• _What to work on_: For each line of the data that includes the word "hooks", copy the line.

BEGIN

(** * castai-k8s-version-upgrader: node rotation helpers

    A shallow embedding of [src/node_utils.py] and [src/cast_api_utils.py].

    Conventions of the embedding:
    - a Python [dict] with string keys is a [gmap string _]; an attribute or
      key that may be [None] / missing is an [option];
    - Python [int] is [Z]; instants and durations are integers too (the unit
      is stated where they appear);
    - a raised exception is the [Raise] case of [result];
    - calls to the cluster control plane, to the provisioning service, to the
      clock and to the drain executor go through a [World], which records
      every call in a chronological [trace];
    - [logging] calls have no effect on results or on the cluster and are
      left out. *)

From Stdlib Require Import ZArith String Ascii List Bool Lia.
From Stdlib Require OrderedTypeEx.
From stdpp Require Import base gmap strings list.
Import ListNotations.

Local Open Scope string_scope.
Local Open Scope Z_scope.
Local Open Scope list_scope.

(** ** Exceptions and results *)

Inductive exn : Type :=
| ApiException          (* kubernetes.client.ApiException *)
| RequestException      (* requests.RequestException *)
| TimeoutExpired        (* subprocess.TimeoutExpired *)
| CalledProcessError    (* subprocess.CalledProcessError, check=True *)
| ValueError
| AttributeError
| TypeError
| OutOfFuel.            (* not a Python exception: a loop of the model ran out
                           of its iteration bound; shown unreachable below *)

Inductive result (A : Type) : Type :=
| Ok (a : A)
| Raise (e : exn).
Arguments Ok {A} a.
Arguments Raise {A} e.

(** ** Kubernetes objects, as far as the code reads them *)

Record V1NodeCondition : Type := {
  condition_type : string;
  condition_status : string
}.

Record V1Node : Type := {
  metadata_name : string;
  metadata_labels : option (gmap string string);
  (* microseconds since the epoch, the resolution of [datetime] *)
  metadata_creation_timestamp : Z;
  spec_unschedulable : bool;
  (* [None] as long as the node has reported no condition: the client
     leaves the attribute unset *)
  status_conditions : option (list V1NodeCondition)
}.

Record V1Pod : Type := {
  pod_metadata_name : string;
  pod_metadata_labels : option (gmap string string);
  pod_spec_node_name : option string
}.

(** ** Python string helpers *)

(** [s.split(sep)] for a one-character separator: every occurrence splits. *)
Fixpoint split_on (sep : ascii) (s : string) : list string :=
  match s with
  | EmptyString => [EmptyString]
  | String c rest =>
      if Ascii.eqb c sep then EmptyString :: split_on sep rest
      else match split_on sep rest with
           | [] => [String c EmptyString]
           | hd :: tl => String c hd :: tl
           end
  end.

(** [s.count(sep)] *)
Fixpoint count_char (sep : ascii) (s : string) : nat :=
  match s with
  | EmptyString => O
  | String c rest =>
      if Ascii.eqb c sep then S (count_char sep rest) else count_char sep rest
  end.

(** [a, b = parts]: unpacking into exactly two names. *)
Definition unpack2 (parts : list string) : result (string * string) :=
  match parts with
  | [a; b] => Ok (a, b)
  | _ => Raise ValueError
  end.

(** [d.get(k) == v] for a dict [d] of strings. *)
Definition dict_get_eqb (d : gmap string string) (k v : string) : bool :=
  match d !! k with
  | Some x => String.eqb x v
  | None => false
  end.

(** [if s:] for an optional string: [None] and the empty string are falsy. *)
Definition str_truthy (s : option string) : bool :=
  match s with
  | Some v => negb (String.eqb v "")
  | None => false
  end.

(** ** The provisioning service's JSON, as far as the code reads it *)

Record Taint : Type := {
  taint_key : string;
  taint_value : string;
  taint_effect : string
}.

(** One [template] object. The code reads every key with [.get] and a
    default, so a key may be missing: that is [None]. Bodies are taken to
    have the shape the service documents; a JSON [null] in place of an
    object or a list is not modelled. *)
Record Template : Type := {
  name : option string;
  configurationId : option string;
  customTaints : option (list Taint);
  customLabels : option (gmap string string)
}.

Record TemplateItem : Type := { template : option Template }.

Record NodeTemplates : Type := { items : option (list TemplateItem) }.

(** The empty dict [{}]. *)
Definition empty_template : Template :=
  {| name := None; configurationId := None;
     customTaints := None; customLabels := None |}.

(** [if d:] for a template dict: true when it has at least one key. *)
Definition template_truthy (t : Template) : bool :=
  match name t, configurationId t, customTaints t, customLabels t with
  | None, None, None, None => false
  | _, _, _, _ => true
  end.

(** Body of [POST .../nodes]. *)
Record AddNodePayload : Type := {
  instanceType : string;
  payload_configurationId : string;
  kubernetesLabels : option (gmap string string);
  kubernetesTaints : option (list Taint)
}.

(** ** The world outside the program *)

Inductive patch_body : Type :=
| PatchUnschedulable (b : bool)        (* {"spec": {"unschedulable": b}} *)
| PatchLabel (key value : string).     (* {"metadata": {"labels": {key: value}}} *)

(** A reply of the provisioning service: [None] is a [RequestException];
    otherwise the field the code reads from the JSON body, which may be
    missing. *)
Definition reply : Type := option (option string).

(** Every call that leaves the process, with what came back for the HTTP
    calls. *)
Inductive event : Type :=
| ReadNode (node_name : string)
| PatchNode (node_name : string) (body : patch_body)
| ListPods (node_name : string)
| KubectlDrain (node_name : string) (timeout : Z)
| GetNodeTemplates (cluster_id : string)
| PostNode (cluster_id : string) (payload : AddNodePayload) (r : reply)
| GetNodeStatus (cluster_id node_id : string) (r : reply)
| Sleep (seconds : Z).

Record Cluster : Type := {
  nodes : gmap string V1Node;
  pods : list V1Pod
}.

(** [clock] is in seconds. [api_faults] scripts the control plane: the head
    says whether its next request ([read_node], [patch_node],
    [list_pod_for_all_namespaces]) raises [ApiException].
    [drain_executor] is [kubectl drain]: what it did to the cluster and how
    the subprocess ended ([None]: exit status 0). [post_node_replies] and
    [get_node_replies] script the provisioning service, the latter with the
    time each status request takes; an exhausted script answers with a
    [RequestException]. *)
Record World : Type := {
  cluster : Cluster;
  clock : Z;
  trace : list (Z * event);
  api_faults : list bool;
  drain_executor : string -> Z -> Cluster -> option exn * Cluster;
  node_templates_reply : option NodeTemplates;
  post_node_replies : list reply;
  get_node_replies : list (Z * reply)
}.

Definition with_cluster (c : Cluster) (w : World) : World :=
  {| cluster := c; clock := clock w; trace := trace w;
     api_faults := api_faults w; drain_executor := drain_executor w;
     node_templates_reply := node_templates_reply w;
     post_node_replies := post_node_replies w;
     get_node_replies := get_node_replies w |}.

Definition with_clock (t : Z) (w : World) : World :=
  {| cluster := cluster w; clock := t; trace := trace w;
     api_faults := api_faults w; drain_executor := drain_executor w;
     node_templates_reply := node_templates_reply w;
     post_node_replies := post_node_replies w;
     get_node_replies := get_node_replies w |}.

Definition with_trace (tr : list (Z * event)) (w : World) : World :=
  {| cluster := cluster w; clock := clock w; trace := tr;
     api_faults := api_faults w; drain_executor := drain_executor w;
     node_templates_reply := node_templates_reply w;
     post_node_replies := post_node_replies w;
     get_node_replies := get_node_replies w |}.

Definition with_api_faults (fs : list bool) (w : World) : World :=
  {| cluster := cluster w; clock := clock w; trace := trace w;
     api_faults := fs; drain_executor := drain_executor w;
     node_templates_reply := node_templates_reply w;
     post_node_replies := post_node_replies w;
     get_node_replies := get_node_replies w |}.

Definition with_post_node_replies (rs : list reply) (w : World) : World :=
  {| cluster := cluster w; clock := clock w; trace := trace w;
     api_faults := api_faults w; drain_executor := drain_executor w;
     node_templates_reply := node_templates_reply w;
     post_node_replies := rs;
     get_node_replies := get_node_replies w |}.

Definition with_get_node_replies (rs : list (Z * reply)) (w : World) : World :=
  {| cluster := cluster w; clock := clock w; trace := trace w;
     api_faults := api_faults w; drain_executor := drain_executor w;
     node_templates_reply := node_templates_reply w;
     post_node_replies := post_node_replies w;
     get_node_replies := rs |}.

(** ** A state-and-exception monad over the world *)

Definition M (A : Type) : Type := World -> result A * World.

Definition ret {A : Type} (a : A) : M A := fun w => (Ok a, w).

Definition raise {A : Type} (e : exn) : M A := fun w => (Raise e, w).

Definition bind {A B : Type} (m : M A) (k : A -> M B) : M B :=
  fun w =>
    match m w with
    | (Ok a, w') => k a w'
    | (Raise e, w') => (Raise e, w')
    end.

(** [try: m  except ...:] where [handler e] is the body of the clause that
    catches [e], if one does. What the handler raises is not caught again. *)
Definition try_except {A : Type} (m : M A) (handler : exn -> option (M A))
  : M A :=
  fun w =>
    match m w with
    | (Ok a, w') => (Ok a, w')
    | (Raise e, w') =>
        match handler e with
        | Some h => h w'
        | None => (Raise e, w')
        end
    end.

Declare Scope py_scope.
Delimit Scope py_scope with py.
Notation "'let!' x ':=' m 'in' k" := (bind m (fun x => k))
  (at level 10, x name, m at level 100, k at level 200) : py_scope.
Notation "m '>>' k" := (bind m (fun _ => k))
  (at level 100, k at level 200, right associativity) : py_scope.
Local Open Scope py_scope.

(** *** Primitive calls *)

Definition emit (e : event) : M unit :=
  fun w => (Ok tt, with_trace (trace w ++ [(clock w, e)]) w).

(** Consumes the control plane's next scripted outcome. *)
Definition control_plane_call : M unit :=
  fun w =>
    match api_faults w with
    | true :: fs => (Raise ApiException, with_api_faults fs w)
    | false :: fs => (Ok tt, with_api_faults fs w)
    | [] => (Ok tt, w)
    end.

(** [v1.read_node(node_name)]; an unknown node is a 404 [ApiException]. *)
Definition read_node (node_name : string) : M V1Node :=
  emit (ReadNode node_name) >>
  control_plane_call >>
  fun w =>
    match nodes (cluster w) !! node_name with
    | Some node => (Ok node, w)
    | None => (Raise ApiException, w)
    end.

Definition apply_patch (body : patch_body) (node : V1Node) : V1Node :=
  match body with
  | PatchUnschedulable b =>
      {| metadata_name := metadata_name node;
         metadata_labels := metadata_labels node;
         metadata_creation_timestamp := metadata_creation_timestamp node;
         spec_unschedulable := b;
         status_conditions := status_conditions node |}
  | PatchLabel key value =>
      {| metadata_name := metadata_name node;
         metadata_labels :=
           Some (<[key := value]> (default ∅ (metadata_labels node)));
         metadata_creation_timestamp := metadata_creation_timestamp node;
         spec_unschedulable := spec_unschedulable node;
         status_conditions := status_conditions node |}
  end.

END
BEGIN

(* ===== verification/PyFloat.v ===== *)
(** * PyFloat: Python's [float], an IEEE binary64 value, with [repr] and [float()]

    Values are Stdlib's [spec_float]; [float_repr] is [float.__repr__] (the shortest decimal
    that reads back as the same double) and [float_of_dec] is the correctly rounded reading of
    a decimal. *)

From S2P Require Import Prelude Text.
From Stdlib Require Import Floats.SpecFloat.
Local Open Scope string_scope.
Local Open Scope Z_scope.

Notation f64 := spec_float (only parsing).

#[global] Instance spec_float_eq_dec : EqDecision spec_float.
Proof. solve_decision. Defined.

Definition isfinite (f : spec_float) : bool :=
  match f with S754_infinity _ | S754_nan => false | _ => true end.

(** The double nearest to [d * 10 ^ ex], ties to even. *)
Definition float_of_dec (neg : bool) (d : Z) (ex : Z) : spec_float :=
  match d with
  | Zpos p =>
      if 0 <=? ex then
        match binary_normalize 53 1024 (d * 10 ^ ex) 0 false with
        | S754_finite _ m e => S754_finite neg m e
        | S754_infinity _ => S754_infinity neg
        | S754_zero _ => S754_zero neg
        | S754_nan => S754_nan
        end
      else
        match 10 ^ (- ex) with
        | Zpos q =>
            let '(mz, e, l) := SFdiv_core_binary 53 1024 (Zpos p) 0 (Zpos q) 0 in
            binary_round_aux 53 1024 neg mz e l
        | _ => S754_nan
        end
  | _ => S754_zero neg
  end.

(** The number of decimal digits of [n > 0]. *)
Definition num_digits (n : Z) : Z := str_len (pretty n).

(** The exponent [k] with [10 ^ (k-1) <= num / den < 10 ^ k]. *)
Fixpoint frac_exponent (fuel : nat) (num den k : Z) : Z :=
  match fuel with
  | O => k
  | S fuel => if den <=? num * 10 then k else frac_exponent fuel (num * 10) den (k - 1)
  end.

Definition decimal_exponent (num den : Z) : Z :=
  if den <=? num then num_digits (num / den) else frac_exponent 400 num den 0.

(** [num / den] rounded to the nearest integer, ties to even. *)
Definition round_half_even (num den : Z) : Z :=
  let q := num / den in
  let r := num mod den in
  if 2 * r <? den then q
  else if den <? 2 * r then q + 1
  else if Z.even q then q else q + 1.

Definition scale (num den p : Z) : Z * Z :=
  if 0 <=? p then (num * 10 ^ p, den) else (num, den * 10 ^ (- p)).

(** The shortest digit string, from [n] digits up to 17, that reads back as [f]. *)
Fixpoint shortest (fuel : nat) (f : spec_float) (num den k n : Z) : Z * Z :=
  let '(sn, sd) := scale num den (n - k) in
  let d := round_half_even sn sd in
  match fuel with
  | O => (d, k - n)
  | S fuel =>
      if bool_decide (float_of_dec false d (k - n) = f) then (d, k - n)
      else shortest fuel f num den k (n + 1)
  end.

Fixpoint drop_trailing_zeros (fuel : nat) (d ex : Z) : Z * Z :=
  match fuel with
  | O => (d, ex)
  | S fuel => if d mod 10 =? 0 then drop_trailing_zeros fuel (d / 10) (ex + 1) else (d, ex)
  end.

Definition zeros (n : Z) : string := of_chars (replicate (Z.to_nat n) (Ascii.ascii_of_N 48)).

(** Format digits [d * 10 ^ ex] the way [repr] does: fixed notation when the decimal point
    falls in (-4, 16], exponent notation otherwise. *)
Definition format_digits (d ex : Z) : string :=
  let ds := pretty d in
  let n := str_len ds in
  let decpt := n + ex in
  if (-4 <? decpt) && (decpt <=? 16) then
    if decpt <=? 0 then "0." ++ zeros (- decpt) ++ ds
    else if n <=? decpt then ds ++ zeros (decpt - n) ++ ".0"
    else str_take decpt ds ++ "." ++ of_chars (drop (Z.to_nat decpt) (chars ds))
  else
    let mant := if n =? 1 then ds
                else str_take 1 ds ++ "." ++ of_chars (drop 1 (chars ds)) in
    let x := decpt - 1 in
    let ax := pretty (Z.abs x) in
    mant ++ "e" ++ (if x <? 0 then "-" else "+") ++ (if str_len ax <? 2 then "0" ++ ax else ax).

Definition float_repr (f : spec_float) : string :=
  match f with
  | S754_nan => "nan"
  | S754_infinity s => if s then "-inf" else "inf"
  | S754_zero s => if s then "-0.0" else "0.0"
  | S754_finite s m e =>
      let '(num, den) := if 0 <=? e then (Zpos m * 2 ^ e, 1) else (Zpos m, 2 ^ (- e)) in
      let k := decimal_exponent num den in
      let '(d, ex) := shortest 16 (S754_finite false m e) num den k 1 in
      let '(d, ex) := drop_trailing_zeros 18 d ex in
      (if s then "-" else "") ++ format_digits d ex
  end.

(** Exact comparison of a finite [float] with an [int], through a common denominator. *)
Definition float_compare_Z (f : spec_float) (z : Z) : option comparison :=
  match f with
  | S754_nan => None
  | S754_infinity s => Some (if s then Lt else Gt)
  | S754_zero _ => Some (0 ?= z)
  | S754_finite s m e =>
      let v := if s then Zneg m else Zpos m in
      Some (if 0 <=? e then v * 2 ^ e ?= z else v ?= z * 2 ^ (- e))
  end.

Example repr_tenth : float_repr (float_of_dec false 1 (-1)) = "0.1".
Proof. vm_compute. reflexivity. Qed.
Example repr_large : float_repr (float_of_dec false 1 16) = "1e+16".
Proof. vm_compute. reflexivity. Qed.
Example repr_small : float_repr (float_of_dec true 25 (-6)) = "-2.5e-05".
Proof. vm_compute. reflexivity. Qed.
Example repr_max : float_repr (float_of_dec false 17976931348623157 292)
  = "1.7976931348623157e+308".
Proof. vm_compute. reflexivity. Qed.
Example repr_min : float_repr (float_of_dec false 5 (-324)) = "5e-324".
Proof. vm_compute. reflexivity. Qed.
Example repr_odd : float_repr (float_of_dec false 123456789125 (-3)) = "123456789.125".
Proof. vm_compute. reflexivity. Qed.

END
BEGIN

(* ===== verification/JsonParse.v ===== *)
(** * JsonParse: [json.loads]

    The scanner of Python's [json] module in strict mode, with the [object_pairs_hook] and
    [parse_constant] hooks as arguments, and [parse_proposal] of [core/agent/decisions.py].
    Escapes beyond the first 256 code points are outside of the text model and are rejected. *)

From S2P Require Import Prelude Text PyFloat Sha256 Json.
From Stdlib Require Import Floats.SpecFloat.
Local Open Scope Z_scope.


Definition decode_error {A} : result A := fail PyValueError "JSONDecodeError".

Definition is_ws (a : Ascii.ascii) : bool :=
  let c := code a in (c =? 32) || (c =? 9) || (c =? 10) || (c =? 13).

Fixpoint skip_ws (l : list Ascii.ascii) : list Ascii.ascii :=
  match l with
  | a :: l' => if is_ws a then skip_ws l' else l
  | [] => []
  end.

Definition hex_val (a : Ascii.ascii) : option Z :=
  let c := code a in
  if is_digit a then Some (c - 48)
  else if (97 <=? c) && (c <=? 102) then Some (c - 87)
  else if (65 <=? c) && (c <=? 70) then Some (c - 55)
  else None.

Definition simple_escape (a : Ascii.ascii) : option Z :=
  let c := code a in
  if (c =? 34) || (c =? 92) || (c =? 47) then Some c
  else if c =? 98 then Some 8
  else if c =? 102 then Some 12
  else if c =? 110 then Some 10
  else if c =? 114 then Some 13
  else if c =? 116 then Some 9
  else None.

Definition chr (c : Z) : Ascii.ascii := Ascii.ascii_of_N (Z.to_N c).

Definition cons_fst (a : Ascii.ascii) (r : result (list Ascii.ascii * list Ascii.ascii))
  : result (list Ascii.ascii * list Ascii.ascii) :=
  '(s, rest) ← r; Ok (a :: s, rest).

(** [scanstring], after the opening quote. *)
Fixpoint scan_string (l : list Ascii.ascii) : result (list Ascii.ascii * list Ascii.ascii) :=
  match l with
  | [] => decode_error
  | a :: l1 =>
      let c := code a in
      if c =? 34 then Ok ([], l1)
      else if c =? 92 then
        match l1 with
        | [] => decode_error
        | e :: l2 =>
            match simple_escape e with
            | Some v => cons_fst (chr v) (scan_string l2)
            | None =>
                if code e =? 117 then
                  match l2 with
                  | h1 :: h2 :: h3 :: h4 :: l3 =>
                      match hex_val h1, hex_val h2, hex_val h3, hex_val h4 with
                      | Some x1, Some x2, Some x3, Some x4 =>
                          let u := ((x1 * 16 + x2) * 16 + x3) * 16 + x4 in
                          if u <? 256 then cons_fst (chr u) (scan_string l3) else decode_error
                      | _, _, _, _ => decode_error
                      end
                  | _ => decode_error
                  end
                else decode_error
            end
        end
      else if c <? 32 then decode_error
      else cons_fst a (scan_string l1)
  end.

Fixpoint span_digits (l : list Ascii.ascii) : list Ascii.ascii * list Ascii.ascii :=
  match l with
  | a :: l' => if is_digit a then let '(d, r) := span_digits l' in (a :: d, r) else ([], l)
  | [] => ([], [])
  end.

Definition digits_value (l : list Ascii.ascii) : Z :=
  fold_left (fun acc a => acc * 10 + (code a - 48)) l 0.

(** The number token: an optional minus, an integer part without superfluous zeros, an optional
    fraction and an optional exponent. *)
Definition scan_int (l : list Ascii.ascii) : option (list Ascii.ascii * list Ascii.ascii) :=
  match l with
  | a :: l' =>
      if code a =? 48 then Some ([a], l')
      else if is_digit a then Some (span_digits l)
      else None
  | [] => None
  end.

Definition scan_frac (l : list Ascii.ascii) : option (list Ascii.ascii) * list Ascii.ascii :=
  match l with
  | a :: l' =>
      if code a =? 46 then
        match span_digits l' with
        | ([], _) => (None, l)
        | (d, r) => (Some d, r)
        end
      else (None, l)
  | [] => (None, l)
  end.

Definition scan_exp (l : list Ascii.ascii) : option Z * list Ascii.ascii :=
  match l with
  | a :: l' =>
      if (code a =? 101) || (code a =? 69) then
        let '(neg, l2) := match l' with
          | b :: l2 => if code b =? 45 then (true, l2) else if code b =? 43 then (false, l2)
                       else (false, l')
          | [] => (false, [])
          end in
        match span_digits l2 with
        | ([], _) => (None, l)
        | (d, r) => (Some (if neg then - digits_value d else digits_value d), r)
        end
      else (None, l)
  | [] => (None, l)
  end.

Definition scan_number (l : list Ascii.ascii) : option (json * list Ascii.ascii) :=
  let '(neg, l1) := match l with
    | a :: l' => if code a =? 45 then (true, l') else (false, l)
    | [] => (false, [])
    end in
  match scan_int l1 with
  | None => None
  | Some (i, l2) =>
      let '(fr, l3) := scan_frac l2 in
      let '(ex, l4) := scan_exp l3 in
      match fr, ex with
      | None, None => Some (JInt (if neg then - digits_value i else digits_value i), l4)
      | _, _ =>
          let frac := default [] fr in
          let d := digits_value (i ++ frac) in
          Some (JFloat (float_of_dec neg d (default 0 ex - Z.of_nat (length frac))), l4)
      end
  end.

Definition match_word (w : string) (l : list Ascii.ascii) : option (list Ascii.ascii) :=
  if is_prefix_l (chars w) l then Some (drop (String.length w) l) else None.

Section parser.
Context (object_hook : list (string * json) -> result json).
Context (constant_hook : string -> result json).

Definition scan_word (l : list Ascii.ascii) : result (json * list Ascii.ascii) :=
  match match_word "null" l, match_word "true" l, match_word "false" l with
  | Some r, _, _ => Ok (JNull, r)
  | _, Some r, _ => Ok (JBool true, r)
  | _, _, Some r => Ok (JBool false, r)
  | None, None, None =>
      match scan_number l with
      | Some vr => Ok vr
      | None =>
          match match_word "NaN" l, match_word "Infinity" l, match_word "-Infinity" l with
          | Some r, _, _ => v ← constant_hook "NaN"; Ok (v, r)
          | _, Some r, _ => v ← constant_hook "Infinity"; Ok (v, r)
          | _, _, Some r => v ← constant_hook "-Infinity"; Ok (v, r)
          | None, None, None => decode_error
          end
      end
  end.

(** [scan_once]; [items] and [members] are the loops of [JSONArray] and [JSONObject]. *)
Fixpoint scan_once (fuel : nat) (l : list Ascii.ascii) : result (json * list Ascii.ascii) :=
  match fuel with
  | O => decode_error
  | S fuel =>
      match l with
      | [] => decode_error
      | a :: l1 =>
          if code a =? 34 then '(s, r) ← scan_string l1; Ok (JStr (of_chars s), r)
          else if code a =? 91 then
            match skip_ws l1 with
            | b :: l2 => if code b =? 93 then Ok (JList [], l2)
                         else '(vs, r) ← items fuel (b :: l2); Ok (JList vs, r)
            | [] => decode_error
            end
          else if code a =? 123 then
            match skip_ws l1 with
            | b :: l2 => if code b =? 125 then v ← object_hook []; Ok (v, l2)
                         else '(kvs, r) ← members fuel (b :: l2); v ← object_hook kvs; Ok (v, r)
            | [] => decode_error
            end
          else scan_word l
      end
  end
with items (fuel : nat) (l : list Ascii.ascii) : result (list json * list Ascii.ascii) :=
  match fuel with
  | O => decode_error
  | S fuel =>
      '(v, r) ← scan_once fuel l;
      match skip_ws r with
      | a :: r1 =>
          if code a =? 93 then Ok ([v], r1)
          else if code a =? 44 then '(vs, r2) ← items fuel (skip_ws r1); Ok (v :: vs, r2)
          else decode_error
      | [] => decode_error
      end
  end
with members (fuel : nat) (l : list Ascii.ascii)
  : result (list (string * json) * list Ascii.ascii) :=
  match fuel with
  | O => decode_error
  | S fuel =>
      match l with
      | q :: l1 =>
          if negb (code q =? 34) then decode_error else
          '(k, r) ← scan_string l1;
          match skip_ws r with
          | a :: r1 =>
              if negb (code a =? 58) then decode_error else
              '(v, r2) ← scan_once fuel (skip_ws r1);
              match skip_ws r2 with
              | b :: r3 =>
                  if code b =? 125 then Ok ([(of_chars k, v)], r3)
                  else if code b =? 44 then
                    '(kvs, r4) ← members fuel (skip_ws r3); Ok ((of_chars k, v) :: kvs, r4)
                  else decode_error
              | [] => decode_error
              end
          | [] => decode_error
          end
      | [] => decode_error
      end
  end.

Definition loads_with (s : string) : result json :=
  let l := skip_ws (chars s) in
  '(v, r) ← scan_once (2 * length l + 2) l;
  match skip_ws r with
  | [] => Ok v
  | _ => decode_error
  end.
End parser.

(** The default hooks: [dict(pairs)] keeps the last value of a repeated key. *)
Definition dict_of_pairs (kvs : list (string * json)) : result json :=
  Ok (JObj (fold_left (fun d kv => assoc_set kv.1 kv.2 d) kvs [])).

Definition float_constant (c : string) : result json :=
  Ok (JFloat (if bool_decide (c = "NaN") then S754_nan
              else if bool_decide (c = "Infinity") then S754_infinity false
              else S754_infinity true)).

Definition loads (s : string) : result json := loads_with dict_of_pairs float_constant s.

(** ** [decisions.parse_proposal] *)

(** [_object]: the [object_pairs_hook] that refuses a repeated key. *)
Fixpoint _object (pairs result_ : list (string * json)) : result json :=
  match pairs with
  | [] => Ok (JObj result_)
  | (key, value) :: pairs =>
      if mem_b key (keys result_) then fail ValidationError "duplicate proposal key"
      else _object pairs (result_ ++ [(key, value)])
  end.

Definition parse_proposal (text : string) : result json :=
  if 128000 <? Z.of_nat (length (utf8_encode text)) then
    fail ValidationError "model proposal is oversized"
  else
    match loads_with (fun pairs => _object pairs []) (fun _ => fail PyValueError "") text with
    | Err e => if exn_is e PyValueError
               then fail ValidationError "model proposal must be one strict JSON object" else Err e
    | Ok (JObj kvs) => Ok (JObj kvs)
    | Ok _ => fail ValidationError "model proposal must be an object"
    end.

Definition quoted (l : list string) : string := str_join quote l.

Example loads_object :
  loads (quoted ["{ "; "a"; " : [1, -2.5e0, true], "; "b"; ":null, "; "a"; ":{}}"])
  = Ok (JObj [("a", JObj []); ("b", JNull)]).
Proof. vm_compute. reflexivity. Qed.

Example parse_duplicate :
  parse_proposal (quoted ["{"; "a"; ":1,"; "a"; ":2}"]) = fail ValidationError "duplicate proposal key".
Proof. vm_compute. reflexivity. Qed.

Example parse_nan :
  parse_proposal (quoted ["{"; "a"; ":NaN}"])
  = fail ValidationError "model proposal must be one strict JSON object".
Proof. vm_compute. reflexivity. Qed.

END

• _Finished exercise_:
    [parse_constant] hooks as arguments, and [parse_proposal] of [core/agent/decisions.py].
(** The default hooks: [dict(pairs)] keeps the last value of a repeated key. *)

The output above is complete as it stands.